| Exercise objective |
Among the entries below, find the line with "Z.lor (Z.lor (Z.lor", then quote it and each following line up to and including the line with "Definition switched (v", and nothing else.

---------------

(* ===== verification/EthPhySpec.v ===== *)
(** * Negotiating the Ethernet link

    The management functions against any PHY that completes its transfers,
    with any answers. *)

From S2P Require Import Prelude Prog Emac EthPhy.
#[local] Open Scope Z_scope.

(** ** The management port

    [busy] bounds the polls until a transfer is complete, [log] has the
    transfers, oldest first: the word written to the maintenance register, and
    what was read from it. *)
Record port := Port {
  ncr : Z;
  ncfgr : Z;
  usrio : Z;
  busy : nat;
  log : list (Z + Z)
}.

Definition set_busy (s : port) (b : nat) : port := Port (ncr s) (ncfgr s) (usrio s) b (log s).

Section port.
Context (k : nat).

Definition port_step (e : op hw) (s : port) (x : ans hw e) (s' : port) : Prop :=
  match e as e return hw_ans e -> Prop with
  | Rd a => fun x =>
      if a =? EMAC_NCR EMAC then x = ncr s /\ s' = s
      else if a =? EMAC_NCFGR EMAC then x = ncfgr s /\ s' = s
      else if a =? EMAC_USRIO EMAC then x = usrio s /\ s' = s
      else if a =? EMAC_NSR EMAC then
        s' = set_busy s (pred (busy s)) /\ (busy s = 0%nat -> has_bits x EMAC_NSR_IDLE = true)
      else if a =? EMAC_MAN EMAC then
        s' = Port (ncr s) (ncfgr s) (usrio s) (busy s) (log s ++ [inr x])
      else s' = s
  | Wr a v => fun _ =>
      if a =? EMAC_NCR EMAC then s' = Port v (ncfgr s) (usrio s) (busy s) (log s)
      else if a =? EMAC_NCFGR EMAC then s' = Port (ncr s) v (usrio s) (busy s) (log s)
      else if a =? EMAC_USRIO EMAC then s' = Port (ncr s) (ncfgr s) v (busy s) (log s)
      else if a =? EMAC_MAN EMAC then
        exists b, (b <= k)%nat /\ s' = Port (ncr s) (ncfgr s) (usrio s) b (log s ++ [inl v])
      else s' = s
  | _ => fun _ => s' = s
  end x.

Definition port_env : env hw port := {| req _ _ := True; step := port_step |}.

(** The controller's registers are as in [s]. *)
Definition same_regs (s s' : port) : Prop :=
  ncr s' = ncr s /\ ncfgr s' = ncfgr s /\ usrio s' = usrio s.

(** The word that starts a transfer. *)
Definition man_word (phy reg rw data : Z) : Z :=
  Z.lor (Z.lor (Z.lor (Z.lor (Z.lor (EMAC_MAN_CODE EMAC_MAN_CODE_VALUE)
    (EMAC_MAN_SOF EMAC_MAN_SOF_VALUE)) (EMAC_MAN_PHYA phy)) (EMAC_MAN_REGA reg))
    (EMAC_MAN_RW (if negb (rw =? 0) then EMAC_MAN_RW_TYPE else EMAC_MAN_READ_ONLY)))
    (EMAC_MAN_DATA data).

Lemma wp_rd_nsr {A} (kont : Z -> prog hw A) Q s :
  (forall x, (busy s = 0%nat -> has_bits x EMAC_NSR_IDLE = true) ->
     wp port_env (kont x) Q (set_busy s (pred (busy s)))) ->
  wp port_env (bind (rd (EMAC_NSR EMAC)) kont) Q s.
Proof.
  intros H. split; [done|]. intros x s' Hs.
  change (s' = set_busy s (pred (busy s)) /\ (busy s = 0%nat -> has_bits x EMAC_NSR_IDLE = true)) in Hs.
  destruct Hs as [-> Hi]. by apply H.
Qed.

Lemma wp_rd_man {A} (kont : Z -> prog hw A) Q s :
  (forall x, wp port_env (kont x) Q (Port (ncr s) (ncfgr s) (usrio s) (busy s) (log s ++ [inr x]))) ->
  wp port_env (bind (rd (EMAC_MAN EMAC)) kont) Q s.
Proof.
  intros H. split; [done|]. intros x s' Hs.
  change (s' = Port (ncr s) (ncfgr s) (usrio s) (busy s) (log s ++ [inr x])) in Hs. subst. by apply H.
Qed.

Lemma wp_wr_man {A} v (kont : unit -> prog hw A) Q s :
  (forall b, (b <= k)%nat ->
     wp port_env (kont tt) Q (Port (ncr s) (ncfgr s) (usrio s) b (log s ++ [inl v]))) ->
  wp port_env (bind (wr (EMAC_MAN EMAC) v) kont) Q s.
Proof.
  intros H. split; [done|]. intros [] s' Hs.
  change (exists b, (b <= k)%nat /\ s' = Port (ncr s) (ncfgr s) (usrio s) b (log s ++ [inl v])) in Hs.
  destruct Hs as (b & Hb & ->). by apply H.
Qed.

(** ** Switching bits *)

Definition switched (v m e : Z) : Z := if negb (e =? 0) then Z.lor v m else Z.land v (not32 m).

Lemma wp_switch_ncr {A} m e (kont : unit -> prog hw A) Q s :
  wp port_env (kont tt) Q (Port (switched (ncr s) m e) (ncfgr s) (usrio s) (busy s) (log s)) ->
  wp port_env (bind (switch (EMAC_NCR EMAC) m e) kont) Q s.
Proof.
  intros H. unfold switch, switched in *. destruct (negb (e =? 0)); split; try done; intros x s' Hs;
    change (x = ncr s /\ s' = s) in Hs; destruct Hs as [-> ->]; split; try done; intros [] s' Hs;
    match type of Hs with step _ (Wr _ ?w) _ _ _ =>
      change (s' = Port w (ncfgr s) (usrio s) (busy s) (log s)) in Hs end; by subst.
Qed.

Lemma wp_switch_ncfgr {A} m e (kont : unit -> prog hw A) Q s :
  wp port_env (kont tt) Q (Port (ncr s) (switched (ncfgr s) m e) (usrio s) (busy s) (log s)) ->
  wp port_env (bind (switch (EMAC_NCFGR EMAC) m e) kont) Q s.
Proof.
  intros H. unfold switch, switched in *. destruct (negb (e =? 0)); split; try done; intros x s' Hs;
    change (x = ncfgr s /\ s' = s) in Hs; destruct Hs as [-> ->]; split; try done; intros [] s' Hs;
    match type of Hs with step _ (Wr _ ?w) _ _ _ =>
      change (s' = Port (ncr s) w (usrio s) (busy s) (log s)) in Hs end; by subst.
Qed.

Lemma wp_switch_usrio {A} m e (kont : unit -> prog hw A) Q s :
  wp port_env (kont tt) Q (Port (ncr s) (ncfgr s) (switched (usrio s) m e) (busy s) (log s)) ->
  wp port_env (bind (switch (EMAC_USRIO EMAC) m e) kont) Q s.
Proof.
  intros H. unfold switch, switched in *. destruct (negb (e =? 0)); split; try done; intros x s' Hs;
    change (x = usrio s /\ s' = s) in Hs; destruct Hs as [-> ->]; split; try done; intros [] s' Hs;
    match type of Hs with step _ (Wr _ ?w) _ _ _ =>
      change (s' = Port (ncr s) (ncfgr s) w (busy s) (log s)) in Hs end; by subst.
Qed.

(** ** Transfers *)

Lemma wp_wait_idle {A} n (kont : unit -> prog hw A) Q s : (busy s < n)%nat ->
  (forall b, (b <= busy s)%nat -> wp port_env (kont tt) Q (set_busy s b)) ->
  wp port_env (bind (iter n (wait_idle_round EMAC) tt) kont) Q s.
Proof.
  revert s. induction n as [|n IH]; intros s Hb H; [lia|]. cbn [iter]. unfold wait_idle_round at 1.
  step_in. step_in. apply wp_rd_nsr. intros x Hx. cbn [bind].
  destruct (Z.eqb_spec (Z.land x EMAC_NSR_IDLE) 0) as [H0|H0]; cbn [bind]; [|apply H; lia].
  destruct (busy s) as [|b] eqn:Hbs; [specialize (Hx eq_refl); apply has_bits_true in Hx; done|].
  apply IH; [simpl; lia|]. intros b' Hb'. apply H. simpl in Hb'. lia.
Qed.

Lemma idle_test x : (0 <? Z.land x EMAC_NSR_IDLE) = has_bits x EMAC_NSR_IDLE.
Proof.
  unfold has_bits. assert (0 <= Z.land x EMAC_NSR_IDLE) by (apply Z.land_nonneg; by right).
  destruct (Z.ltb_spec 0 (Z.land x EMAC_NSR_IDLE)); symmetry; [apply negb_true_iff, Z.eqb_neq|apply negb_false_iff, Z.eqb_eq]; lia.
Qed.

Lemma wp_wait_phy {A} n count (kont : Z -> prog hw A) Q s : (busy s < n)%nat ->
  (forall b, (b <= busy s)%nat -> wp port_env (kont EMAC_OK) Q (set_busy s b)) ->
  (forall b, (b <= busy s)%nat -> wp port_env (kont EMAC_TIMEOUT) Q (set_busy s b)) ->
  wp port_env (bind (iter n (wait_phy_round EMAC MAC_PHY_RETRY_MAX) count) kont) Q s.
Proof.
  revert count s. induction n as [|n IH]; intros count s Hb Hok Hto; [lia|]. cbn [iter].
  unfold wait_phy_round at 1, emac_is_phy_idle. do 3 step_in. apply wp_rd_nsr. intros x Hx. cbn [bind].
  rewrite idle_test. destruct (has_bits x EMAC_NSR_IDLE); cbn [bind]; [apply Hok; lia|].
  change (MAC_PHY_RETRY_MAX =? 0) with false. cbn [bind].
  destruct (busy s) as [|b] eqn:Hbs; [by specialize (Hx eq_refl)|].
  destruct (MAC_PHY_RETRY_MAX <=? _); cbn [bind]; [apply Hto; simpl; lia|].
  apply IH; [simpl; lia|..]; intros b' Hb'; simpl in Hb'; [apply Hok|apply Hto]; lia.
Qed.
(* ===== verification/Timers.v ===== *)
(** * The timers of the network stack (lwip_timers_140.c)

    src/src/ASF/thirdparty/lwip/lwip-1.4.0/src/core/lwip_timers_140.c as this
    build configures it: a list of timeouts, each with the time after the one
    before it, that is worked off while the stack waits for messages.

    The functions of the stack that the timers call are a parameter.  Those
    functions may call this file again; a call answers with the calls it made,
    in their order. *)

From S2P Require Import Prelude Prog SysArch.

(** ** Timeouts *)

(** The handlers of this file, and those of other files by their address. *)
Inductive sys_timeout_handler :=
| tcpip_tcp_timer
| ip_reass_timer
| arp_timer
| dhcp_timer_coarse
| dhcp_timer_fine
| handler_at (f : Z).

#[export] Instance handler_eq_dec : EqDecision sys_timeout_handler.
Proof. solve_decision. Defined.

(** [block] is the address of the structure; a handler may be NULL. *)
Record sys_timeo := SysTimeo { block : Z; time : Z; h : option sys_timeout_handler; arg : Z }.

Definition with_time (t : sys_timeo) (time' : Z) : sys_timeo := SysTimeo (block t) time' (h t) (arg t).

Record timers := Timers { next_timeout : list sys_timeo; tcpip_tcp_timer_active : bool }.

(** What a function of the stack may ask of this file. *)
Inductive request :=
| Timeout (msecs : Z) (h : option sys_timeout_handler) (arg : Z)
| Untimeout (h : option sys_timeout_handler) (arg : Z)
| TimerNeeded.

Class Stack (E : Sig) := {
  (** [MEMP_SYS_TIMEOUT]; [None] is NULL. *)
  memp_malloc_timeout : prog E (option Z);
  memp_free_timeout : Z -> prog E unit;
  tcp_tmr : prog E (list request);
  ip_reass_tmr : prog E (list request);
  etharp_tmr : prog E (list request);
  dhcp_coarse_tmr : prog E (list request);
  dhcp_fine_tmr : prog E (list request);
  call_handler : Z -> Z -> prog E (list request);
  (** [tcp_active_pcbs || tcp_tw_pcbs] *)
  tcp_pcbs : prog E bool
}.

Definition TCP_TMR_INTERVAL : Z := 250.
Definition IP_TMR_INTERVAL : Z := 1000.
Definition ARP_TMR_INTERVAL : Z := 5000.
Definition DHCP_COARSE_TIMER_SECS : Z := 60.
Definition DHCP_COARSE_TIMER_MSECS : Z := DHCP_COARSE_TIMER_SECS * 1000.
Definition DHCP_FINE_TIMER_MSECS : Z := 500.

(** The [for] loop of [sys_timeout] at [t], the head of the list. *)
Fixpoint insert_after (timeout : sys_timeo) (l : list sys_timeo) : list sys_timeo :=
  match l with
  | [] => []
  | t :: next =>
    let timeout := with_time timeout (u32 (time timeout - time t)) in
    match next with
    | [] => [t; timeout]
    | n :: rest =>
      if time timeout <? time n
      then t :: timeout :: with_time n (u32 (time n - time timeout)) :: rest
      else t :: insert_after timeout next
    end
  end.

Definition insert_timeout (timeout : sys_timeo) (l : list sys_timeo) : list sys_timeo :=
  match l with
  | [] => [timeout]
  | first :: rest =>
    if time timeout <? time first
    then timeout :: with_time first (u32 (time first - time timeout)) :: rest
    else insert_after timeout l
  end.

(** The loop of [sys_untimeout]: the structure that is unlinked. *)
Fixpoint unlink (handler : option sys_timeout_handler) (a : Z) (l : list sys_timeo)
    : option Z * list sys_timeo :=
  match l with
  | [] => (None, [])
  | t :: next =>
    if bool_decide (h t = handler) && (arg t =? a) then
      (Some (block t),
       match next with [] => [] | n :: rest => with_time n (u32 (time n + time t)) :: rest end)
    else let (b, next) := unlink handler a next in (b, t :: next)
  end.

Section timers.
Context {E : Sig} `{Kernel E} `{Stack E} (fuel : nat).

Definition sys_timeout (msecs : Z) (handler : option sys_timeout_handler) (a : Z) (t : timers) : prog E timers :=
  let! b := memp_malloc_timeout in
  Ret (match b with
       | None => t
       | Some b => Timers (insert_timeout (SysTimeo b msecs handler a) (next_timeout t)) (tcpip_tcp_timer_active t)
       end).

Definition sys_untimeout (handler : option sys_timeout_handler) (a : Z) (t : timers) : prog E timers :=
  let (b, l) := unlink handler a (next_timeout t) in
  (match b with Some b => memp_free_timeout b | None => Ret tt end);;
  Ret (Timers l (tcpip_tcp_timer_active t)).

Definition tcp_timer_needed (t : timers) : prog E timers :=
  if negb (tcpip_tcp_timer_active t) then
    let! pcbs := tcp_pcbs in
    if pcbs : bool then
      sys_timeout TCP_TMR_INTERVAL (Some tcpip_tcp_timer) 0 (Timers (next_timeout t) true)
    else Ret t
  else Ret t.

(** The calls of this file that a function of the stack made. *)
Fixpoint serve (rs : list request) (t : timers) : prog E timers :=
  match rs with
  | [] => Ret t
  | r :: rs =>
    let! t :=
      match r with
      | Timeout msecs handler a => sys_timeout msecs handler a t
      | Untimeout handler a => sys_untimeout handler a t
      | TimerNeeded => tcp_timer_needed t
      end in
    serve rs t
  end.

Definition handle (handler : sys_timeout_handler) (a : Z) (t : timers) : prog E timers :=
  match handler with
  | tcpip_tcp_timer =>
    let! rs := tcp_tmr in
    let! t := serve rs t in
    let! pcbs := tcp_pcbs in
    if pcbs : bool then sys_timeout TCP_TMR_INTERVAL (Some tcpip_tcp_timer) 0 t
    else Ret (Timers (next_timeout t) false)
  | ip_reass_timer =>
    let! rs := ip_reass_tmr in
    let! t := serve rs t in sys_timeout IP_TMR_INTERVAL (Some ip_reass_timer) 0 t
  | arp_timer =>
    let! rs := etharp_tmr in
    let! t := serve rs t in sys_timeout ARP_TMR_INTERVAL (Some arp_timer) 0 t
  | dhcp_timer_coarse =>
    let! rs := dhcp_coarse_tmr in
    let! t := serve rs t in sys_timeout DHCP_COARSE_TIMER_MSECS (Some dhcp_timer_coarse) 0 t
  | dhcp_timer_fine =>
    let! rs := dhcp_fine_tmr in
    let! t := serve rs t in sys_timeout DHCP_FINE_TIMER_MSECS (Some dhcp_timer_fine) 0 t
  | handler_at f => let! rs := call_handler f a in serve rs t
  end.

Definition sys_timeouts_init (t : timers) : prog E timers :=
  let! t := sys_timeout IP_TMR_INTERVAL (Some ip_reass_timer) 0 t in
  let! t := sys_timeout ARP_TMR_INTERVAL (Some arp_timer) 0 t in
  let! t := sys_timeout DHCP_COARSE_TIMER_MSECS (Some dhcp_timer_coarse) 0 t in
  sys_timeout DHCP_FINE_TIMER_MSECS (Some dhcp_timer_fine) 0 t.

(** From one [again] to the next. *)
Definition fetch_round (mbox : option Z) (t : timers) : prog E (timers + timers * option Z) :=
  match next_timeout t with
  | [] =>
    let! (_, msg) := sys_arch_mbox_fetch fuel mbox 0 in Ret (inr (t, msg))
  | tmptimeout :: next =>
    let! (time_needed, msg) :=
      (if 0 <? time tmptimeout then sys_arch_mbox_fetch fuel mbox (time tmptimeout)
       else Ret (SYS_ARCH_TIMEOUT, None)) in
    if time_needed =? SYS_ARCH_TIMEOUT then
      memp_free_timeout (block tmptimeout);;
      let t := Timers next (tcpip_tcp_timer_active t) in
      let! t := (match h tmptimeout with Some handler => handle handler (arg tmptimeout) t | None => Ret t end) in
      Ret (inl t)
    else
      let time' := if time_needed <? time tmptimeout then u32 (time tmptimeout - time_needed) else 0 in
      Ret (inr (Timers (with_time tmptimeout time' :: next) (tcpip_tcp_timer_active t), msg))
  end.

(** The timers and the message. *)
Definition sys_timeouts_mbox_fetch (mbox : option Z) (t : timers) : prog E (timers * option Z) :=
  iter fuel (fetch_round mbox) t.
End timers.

---------------

| Task output |
  Z.lor (Z.lor (Z.lor (Z.lor (Z.lor (EMAC_MAN_CODE EMAC_MAN_CODE_VALUE)
    (EMAC_MAN_SOF EMAC_MAN_SOF_VALUE)) (EMAC_MAN_PHYA phy)) (EMAC_MAN_REGA reg))
    (EMAC_MAN_RW (if negb (rw =? 0) then EMAC_MAN_RW_TYPE else EMAC_MAN_READ_ONLY)))
    (EMAC_MAN_DATA data).

Lemma wp_rd_nsr {A} (kont : Z -> prog hw A) Q s :
  (forall x, (busy s = 0%nat -> has_bits x EMAC_NSR_IDLE = true) ->
     wp port_env (kont x) Q (set_busy s (pred (busy s)))) ->
  wp port_env (bind (rd (EMAC_NSR EMAC)) kont) Q s.
Proof.
  intros H. split; [done|]. intros x s' Hs.
  change (s' = set_busy s (pred (busy s)) /\ (busy s = 0%nat -> has_bits x EMAC_NSR_IDLE = true)) in Hs.
  destruct Hs as [-> Hi]. by apply H.
Qed.

Lemma wp_rd_man {A} (kont : Z -> prog hw A) Q s :
  (forall x, wp port_env (kont x) Q (Port (ncr s) (ncfgr s) (usrio s) (busy s) (log s ++ [inr x]))) ->
  wp port_env (bind (rd (EMAC_MAN EMAC)) kont) Q s.
Proof.
  intros H. split; [done|]. intros x s' Hs.
  change (s' = Port (ncr s) (ncfgr s) (usrio s) (busy s) (log s ++ [inr x])) in Hs. subst. by apply H.
Qed.

Lemma wp_wr_man {A} v (kont : unit -> prog hw A) Q s :
  (forall b, (b <= k)%nat ->
     wp port_env (kont tt) Q (Port (ncr s) (ncfgr s) (usrio s) b (log s ++ [inl v]))) ->
  wp port_env (bind (wr (EMAC_MAN EMAC) v) kont) Q s.
Proof.
  intros H. split; [done|]. intros [] s' Hs.
  change (exists b, (b <= k)%nat /\ s' = Port (ncr s) (ncfgr s) (usrio s) b (log s ++ [inl v])) in Hs.
  destruct Hs as (b & Hb & ->). by apply H.
Qed.

(** ** Switching bits *)

Definition switched (v m e : Z) : Z := if negb (e =? 0) then Z.lor v m else Z.land v (not32 m).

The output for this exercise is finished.